Now here’s the rest of the story. I tell this in a sermon a few weeks later and I get an email from a congregant: “That was a great sermon, rabbi. But it’s not too late for your father to give you a blessing.” I’m 45-years-old, and I call my dad on the phone and say “This may sound odd, but this is what happened. Would you be willing to give me a long-distance blessing 6,000 miles over the phone every week?” He says, “Sure, I would love to.” And now every Friday, because of one moment at JFK, I’m getting a blessing from my father, and then hours later I’m giving blessings to my daughters.

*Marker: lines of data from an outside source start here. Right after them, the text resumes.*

Lemma leaves_patch_dataset id updates w d w' :
  patch_dataset tenant id updates w = Ok (d, w') → leaves w → leaves w'.
Proof.
  intros H Hw. eapply leaves_sound; [exact Hw|eapply keep_patch_dataset; [exact H|apply Hw]|].
  unfold patch_dataset in H. svc_inv H.
  match goal with H : get_dataset _ _ _ _ = _ |- _ => apply get_dataset_spec in H as (-> & Hd & Ht & Hid & _) end.
  destruct (is_nil updates); svc_inv H1; [done|]. unfold foreign. cbn.
  destruct (apply_updates_cols updates a) as (Hi & Htn & _). rewrite (foreign_put _ _ _ a); try done; [apply Hw|congruence].
Qed.

Lemma leaves_delete_dataset id w u w' : delete_dataset tenant id w = Ok (u, w') → leaves w → leaves w'.
Proof.
  intros H Hw. eapply leaves_sound; [exact Hw|eapply keep_delete_dataset; [exact H|apply Hw]|].
  unfold delete_dataset in H. svc_inv H.
  match goal with H : get_dataset _ _ _ _ = _ |- _ => apply get_dataset_spec in H as (-> & Hd & Ht & _) end. rename a into d.
  pose proof Hw as [[Hc _] _].
  assert (∀ d', d' ∈ datasets w → dataset_id d' = dataset_id d → d' = d) as Hone
    by (intros; apply (key_inj dataset_id (datasets w)); [apply Hc|done..]).
  unfold foreign. cbn -[select delete_where]. rewrite (foreign_delete d_tenant_id) by (intros x Hx Hxd%bool_decide_eq_true; by rewrite (Hone x)).
  rewrite (foreign_delete i_tenant_id); [done|]. intros i Hi Hin%bool_decide_eq_true.
  destruct (images_well_placed _ _ Hc i Hi) as ((d' & _ & Hd' & He & <- & _) & _). by rewrite (Hone d') by congruence.
Qed.

Lemma leaves_register d ib w i w' :
  d_tenant_id d = tenant → register_image tenant d ib w = Ok (i, w') → leaves w ∧ still_there d w → leaves w' ∧ still_there d w'.
Proof.
  intros Ht H [Hw Hd]. destruct (keep_register false tenant d ib w i w' Ht H) as [Hs' Hd']; [by split; [apply Hw|]|].
  split; [|done]. eapply leaves_sound; [exact Hw|done|]. destruct Hd as (d1 & Hd1 & Hi1 & Ht1 & Hsrc1).
  unfold register_image in H. apply svc_bind_Ok in H as (ks & w1 & [Hk%resolve_kind_cases <-]%lift_Ok & Hadd).
  rewrite (add_image_any _ _ d d1) in Hadd by done. pose proof Hw as [[Hc _] _].
  apply add_image_spec in Hadd as (-> & Hdi & _ & _ & _ & _ & _ & _ & Hp); [|done..|congruence].
  rewrite foreign_refreshed by (first [apply Hc|done|congruence]).
  destruct Hp as ((d2 & _ & Hd2 & He2 & Ht2 & _) & _).
  assert (d2 = d1) as -> by (apply (key_inj dataset_id (datasets w)); [apply Hc|done..|congruence]).
  unfold foreign. cbn. rewrite foreign_insert; [done|]. congruence.
Qed.

Lemma leaves_delete_row i w u w' :
  i ∈ images w → i_tenant_id i = tenant → _delete_image_row i w = Ok (u, w') → leaves w → leaves w'.
Proof.
  intros Hi Ht H Hw. eapply leaves_sound; [exact Hw|eapply keep_delete_row; [exact Hi|exact H|apply Hw]|].
  unfold _delete_image_row in H. svc_inv H. pose proof Hw as [[Hc _] _].
  match goal with H : recompute_manifest_hash _ _ = _ |- _ => apply recompute_spec in H as -> end.
  destruct (images_well_placed _ _ Hc i Hi) as ((d & _ & Hd & He & Hdt & _) & _).
  rewrite <-He. rewrite foreign_refreshed by (first [apply Hc|done|congruence]).
  unfold foreign. cbn -[select delete_where]. rewrite foreign_delete; [done|]. intros x Hx Hid%bool_decide_eq_true.
  assert (x = i) as -> by (apply (key_inj image_id (images w)); [apply Hc|done..]). done.
Qed.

That’s how the book changed my life.

Q: You mentioned the Huffington Post blog. Do you have any other outlets for your thoughts besides your pulpit?

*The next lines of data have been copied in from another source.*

Lemma detect_features d :
  features (detect_capabilities d) =
  set_on_if (d_sam_available d) ["segment.sam"]
    (set_on_if (d_has_ffmpeg d) ["video.frame_extract"]
      (set_on_if (bool_decide (d_name d = "stub")) STUB_CAPABILITIES
        (set_on_if true SERVER_CAPABILITIES
          (set_on_if (d_has_projection_engine d) ["projection.equirectangular_to_cubemap"]
            (set_on_if (d_has_pillow d) ["similarity.dhash"; "images.thumbnail"]
              (set_on_if (d_has_artifact_contracts d) ["backend.artifact_contracts"]
                (set_on_if (d_has_config_schemas d) ["backend.config_schemas"]
                  (set_on_if (has_actions d) ACTION_CAPABILITIES
                    (let feats := advertise (features (empty_capabilities (backend_info d))) (remove_dups (d_advertised d)) in
                     let feats := set_on_if (get_on "spherical.render_cubemap" feats)
                                    ["projection.equirectangular_to_cubemap"] feats in
                     set_on_if (get_on "spherical.to_cubemap" feats) ["projection.cubemap_rig"] feats))))))))).
Proof. done. Qed.

Definition known (x : string) : bool := bool_decide (x ∈ ALL_KNOWN).

Lemma keys_known b xs feats :
  dict_keys feats = ALL_KNOWN → forallb known xs = true → dict_keys (set_on_if b xs feats) = ALL_KNOWN.
Proof.
  intros Hf Hx. rewrite keys_set_on_if; [done|]. rewrite Hf. intros x Hin. rewrite forallb_forall in Hx.
  apply (bool_decide_eq_true_1 (x ∈ ALL_KNOWN)), Hx. by apply list_elem_of_In.
Qed.

Lemma detect_keys d : dict_keys (features (detect_capabilities d)) = ALL_KNOWN.
Proof.
  rewrite detect_features. cbv zeta. repeat (apply keys_known; [|vm_compute; reflexivity]).
  by rewrite keys_advertise, keys_empty.
Qed.

Lemma known_mem b x : dict_mem x (features (empty_capabilities b)) = known x.
Proof. unfold dict_mem. by rewrite keys_empty. Qed.

Lemma decide_single (x y : string) : bool_decide (x ∈ [y]) = bool_decide (x = y).
Proof. apply bool_decide_ext, list_elem_of_singleton. Qed.

Lemma decide_remove_dups (x : string) l : bool_decide (x ∈ remove_dups l) = bool_decide (x ∈ l).
Proof. apply bool_decide_ext, elem_of_remove_dups. Qed.

Lemma advertised_cases d c :
  advertised d c = bool_decide (c ∈ d_advertised d) ||
    (bool_decide (c = "projection.equirectangular_to_cubemap") && bool_decide ("spherical.render_cubemap" ∈ d_advertised d)) ||
    (bool_decide (c = "projection.cubemap_rig") && bool_decide ("spherical.to_cubemap" ∈ d_advertised d)).
Proof.
  unfold advertised, implied_by.
  destruct (decide (c = "projection.equirectangular_to_cubemap")) as [->|H1].
  { rewrite (bool_decide_true (_ = _)), (bool_decide_false (_ = "projection.cubemap_rig")) by done. by rewrite orb_false_r. }
  rewrite (bool_decide_false (c = "projection.equirectangular_to_cubemap")) by done. rewrite orb_false_r.
  by destruct (decide (c = "projection.cubemap_rig")) as [->|H2]; [rewrite (bool_decide_true (_ = _))|rewrite (bool_decide_false (c = _))].
Qed.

A: I’m building a website, which will be up in a couple of weeks: RabbiDanielCohen.com, which will be a lot of the things that I’m doing – not only the book but also more blogging on a regular basis, Facebook, Twitter. I also give seminars on some of the principles of the books. I do that at synagogues, churches. I do that at law firms, businesses. In the business environment I will really give seminars to try to encourage people and help people develop their sense of moral anchor. I work with some other groups in wealth management, planning your future, but also planning your future in terms of your legacy; working with advocacy groups such as AIPAC, developing the courage to advocate for something you believe in, within the context of bullying issues. How do you cultivate courage within your children?

I have also interviewed for the book what I call “soulful celebrities.” These are people who are well-known in their fields and have maintained a sense of rootedness in what they do. Within the world of politics I interviewed Senator Joseph Lieberman, of course, and Governor Dannel Molloy, film director/producer Ron Howard, and former Today Show host Ann Curry; and I’m interviewing Rudy Giuliani in a couple of weeks.

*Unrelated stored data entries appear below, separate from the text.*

(* ===== verification/Server.v ===== *)
(** The server as one transition system: the requests of the dataset routes, the stage and
    recipe submissions, and the work of workers, janitor and job API act on one set of
    tables, each transaction atomic, in any order. *)
From S2P Require Import Prelude PyValue Errors Store Service JobService Dispatcher Uploads Datasets DatasetInvariant System Stages ReconStages Recipes.
From stdpp Require Import options.
Import Errors Datasets Stages ReconStages Recipes.

#[local] Open Scope Z_scope.

Module Server.

(** ** Requests of the stage routes *)

Inductive stage_op : Type :=
  | OpFeatures (dataset : string) (spec input_artifacts : dict value)
  | OpMatches (dataset : string) (spec input_artifacts : dict value)
  | OpVerify (dataset : string) (spec input_artifacts : dict value)
  | OpProjectImages (dataset operation : string) (request : dict value) (recipe : string)
  | OpVideoFrames (project video_path : string) (fps : value) (max_frames : Z)
  | OpKaptureImport (project archive_path : string)
  | OpArchiveImport (project blob_sha : string) (name : option string) (camera intrinsics : string) (spherical : bool)
      (prefix : option string)
  | OpVladIndex (dataset : string) (spec : dict value) (provider : option string)
  | OpDatasetDb (dataset recipe : string) (spec : dict value)
  | OpReconStage (recon recipe : string) (spec : dict value)
  | OpLocalize (recon blob_sha : string) (spec : dict value)
  | OpMerge (target : string) (sources : list string) (aligners : list value) (provider : option string)
  | OpToCubemap (recon : string) (provider : option string)
  | OpGeoregister (recon : string) (spec : dict value)
  | OpRecipe (project recipe : string) (body : PipelineRequest).

Section ops.
Context (env : Stages.Env).

(** The job of a call that also returns something else. *)
Definition accepted {A} (m : call (Accepted * A)) : call Accepted := x ← m; mret x.1.

Definition run_stage_op (tenant : string) (o : stage_op) : call Accepted :=
  match o with
  | OpFeatures dataset spec input => submit_features env tenant dataset spec input
  | OpMatches dataset spec input => submit_matches env tenant dataset spec input
  | OpVerify dataset spec input => submit_verify env tenant dataset spec input
  | OpProjectImages dataset operation request recipe =>
      accepted (submit_project_images env tenant dataset operation request recipe)
  | OpVideoFrames project path fps n => submit_video_frames env tenant project path fps n
  | OpKaptureImport project path => submit_kapture_import env tenant project path
  | OpArchiveImport project sha name camera intrinsics spherical prefix =>
      submit_dataset_from_archive env tenant project sha name camera intrinsics spherical prefix
  | OpVladIndex dataset spec provider => accepted (submit_vlad_index env tenant dataset spec provider)
  | OpDatasetDb dataset recipe spec => accepted (_submit_dataset_db_stage env tenant dataset recipe spec)
  | OpReconStage recon recipe spec => accepted (_submit_registered_recon_stage env tenant recon recipe spec)
  | OpLocalize recon sha spec => accepted (submit_localize env tenant recon sha spec)
  | OpMerge target sources aligners provider => accepted (submit_merge_recons env tenant target sources aligners provider)
  | OpToCubemap recon provider => accepted (submit_to_cubemap env tenant recon provider)
  | OpGeoregister recon spec => accepted (submit_georegister env tenant recon spec)
  | OpRecipe project recipe body => accepted (run_recipe env tenant project recipe body)
  end.
End ops.

(** ** States and steps *)

(** The tables, the clock and the handlers in progress. *)
Record State : Type := mkState {
  world : World;
  clock : Z;
  runs : list (string * Task)
}.

(** What a deployment fixes; [enforced] says whether the database engine enforces
    foreign keys. *)
Record Deployment : Type := mkDeployment {
  stage_env : Stages.Env;
  registry : Registry.Registry;
  sanitize : exn → string;
  lease_ttl : Z;
  retention : option Z;
  enforced : bool
}.

Definition at_time (t : Z) (e : Stages.Env) : Stages.Env :=
  Stages.mkEnv (artifacts e) (fresh e) t (settings e) (discovered e) (hub_state e) (manifests e) (backend_for e)
    (deployment e) (vocabulary e) (artifact_row e).

Section server.
Context (dep : Deployment).

Definition sys_env : System.Env :=
  System.mkEnv (registry dep) (artifacts (stage_env dep)) (sanitize dep) (lease_ttl dep) (retention dep).

(** The orchestrator's part of a state. *)
Definition sys_of (s : State) : System.Sys := System.mkSys (w_db (world s)) (clock s) (runs s).

(** Foreign keys that cascade: jobs and reconstructions go with their project,
    reconstructions also with their dataset. *)
Definition project_gone (d : Data) (id : string) : bool := negb (id_taken p_project_id id (projects d)).
Definition dataset_gone (d : Data) (id : string) : bool := negb (id_taken dataset_id id (datasets d)).
Definition job_gone (d : Data) (db : Db) (id : string) : bool :=
  existsb (λ j, bool_decide (job_id j = id) && project_gone d (project_id j)) (db_jobs db).

Definition with_data (d : Data) (w : World) : World :=
  let w := set_data d w in
  if enforced dep then
    set_recons (delete_where (λ r, project_gone d (rc_project_id r) || dataset_gone d (rc_dataset_id r)) (w_recons w))
      (set_db (System.drop_jobs (job_gone d (w_db w)) (w_db w)) w)
  else w.

Inductive server_step (s : State) : State → Prop :=
  | server_work s' :
      System.work sys_env (sys_of s) s' →
      server_step s (mkState (set_db (System.s_db s') (world s)) (System.s_now s') (System.s_runs s'))
  | server_data o :
      server_step s (mkState (with_data (serve o (w_data (world s))) (world s)) (clock s) (runs s))
  | server_stage tenant o acc w :
      run_stage_op (at_time (clock s) (stage_env dep)) tenant o (world s) = Ok (acc, w) →
      server_step s (mkState w (clock s) (runs s)).

(** Empty tables. *)
Definition no_rows : Db := mkDb [] [] [] [] [] ∅.
Definition start (t : Z) : State := mkState (mkWorld no_data no_rows [] [] 0%nat) t [].

Inductive reachable : State → Prop :=
  | reach_start t : reachable (start t)
  | reach_step s s' : reachable s → server_step s s' → reachable s'.
End server.
End Server.
(* ===== verification/Recurrence.v ===== *)
(** Why a repeated stage request short-circuits: on tables that only grew, its preparatory
    calls answer as before, so its nodes have the keys they had. *)
From S2P Require Import Prelude PyValue Errors Store Hashing Service JobService Scheduler Submission HubManifest ArtifactVocab Conversion Artifacts Datasets DatasetFacts Backends Stages ReconStages Recipes StageFacts Server ServerInvariant.
From stdpp Require Import options.
Import Errors Datasets Stages ReconStages Recipes Server.

#[local] Opaque hash_dict Dag.hash_inputs Dag.hash_params sha256_hex.
#[local] Arguments Scheduler.submit_job_dag : simpl never.

(** ** Tables that only grew *)

(** The same datasets, and at least the runtime versions, reconstructions and artifacts. *)
Record later (w w' : World) : Prop := {
  later_data : w_data w' = w_data w;
  later_rvs : w_rvs w `prefix_of` w_rvs w';
  later_recons : w_recons w `prefix_of` w_recons w';
  later_artifacts : db_artifacts (w_db w) `prefix_of` db_artifacts (w_db w')
}.

Lemma prep_later env tenant w w1 w2 : prep env tenant w w1 → later w1 w2 → later w w2.
Proof.
  intros (H1 & _ & _ & H4 & _ & H6 & H7)%prep_keeps [L1 L2 L3 L4]. split; [by rewrite L1|by etrans..|by rewrite <-H4].
Qed.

When I do a funeral now I’m much more sensitive to how to capture this moment in a way that we can all grow from it. At many funerals I’ll share with them what King Solomon said: “It’s better to go to a funeral than it is a wedding.”

What does King Solomon mean? Well, after a wedding you had a great time and the next morning you get up and you say to yourself, “My Gosh, I had a great time, but I ate too much.” But at a funeral it’s possible today that there’s something that you heard that could actually make your life better and could motivate you to help the world in a different way.

Q: What can we expect from your upcoming seminar at the Ledger?

A: Hopefully, some food for thought. First, obviously, I’ll give a little bit of a backdrop for the book and get people to think about this larger question of the impact and legacy. Then dig down in particular to one of the principles, like “Living Inspired.” How do you take these fleeting moments and turn them into enduring moments? I want to educate people, using sources both Jewish and non-Jewish, share stories of inspiration and then leave people with strategies so that when they actually leave the room they have the tools to live a more inspired and meaningful life.